**Data shown**

..............................

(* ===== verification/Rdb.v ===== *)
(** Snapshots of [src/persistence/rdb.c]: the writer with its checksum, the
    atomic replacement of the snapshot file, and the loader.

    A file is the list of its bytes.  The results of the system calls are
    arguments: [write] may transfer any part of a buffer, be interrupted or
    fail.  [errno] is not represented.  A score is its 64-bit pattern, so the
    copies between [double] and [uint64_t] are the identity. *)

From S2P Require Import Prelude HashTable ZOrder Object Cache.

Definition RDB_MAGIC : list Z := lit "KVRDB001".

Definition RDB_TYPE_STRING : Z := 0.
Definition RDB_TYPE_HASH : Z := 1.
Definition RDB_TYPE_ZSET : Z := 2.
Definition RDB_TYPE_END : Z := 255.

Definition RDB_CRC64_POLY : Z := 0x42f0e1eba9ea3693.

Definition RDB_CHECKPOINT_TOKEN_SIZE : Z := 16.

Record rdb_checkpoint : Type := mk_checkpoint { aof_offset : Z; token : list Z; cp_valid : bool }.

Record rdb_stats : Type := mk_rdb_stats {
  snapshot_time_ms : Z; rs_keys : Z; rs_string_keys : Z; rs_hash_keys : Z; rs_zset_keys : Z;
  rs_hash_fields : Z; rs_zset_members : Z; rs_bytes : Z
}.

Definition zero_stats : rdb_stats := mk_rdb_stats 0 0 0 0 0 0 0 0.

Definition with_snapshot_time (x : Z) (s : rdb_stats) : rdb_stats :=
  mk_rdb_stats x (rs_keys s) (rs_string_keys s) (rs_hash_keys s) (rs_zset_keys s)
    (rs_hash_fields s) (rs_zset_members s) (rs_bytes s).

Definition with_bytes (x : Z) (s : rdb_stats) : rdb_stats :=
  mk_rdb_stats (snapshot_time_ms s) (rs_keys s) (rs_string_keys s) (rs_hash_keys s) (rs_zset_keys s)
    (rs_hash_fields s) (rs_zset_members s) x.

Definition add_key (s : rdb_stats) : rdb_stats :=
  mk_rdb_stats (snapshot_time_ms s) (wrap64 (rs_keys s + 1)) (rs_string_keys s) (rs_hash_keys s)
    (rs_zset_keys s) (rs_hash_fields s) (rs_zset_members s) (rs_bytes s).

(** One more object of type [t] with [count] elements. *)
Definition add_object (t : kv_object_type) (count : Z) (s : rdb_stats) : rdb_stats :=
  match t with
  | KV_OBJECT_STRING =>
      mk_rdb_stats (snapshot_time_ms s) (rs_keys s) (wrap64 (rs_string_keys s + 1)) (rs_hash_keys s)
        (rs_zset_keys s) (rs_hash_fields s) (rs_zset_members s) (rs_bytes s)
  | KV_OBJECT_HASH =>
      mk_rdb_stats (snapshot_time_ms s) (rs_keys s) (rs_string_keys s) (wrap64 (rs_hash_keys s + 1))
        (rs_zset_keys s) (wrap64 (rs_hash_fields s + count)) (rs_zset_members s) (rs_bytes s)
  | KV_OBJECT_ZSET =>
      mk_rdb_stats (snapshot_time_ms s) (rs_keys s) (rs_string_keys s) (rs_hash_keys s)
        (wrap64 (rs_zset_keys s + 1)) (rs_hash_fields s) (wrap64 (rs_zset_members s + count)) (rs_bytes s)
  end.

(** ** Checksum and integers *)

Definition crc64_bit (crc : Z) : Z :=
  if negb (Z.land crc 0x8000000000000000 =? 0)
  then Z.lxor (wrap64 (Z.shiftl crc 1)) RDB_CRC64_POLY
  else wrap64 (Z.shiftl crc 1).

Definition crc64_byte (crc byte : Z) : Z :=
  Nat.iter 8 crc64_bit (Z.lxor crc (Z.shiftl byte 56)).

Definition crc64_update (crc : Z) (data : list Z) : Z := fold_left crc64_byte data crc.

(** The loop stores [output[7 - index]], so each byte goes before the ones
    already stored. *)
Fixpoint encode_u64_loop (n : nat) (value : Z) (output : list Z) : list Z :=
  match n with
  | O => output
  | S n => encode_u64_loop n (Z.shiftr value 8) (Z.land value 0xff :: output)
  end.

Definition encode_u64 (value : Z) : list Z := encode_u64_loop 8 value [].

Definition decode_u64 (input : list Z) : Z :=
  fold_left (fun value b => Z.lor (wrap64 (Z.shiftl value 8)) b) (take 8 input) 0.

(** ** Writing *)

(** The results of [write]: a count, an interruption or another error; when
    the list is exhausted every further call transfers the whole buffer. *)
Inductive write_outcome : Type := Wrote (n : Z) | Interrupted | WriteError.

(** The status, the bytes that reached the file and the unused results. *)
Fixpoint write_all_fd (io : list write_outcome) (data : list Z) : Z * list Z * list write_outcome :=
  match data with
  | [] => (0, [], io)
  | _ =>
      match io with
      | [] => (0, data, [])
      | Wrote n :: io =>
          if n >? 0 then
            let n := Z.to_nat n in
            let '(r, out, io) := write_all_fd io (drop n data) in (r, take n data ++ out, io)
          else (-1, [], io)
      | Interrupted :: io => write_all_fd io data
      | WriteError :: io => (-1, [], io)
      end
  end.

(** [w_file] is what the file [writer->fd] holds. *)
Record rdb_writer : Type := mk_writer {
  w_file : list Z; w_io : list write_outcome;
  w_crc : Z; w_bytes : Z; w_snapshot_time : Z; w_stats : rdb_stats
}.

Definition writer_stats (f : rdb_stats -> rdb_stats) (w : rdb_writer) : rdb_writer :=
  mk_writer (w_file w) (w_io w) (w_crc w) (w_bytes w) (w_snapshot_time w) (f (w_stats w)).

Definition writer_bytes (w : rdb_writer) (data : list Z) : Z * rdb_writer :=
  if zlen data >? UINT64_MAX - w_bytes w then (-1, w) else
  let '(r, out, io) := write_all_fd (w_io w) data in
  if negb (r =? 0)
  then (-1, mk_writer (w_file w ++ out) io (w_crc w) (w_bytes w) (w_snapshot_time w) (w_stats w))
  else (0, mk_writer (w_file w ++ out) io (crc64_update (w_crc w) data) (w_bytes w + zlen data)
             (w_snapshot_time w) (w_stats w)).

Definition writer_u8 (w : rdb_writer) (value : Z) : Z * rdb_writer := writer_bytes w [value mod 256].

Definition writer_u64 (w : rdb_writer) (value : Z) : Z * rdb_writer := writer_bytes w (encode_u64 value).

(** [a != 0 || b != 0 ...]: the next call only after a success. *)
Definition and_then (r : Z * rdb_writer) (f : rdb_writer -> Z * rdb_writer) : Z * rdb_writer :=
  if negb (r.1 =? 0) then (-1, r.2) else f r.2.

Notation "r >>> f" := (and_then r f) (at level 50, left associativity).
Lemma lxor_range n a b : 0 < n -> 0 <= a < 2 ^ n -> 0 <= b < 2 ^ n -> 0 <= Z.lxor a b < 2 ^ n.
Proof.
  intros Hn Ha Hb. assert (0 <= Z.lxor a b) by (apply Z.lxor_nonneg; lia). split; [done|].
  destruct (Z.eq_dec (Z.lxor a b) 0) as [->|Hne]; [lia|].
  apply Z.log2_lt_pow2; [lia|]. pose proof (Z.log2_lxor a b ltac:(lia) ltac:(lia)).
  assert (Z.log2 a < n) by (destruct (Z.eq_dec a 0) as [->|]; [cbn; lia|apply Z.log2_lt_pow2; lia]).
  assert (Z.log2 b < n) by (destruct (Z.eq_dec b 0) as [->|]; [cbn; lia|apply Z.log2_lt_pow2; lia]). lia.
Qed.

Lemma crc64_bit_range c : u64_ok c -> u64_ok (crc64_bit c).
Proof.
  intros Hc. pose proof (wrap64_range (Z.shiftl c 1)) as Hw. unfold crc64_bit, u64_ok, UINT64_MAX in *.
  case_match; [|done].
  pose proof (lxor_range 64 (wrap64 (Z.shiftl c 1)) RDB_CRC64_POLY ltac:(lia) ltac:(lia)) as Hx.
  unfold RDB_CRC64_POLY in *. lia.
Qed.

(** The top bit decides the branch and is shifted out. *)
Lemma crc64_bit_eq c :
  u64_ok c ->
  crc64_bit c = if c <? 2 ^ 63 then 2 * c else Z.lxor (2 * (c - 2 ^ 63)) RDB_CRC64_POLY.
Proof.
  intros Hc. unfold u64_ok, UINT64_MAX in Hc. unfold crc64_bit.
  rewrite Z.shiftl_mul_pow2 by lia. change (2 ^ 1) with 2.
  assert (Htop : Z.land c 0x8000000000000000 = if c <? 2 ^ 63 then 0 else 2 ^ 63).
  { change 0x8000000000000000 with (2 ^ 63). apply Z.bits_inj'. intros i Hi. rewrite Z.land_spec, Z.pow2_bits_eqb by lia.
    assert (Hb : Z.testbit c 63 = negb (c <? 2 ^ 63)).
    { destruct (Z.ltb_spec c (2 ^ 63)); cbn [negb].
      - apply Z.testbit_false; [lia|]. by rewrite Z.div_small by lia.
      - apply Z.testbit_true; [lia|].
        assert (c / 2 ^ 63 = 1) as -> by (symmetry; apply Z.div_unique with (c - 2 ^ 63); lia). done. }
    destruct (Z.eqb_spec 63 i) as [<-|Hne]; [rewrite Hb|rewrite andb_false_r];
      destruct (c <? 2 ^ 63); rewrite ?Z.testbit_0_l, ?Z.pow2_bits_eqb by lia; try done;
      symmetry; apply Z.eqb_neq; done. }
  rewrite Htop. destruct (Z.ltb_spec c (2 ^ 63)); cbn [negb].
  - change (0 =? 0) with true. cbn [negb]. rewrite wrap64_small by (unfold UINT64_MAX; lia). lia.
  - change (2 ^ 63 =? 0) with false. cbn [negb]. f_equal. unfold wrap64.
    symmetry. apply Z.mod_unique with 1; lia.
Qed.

..............................

**Work instruction**
Among the entries, how many lines contain the word "results"? Give the number alone.

**Exercise output**
3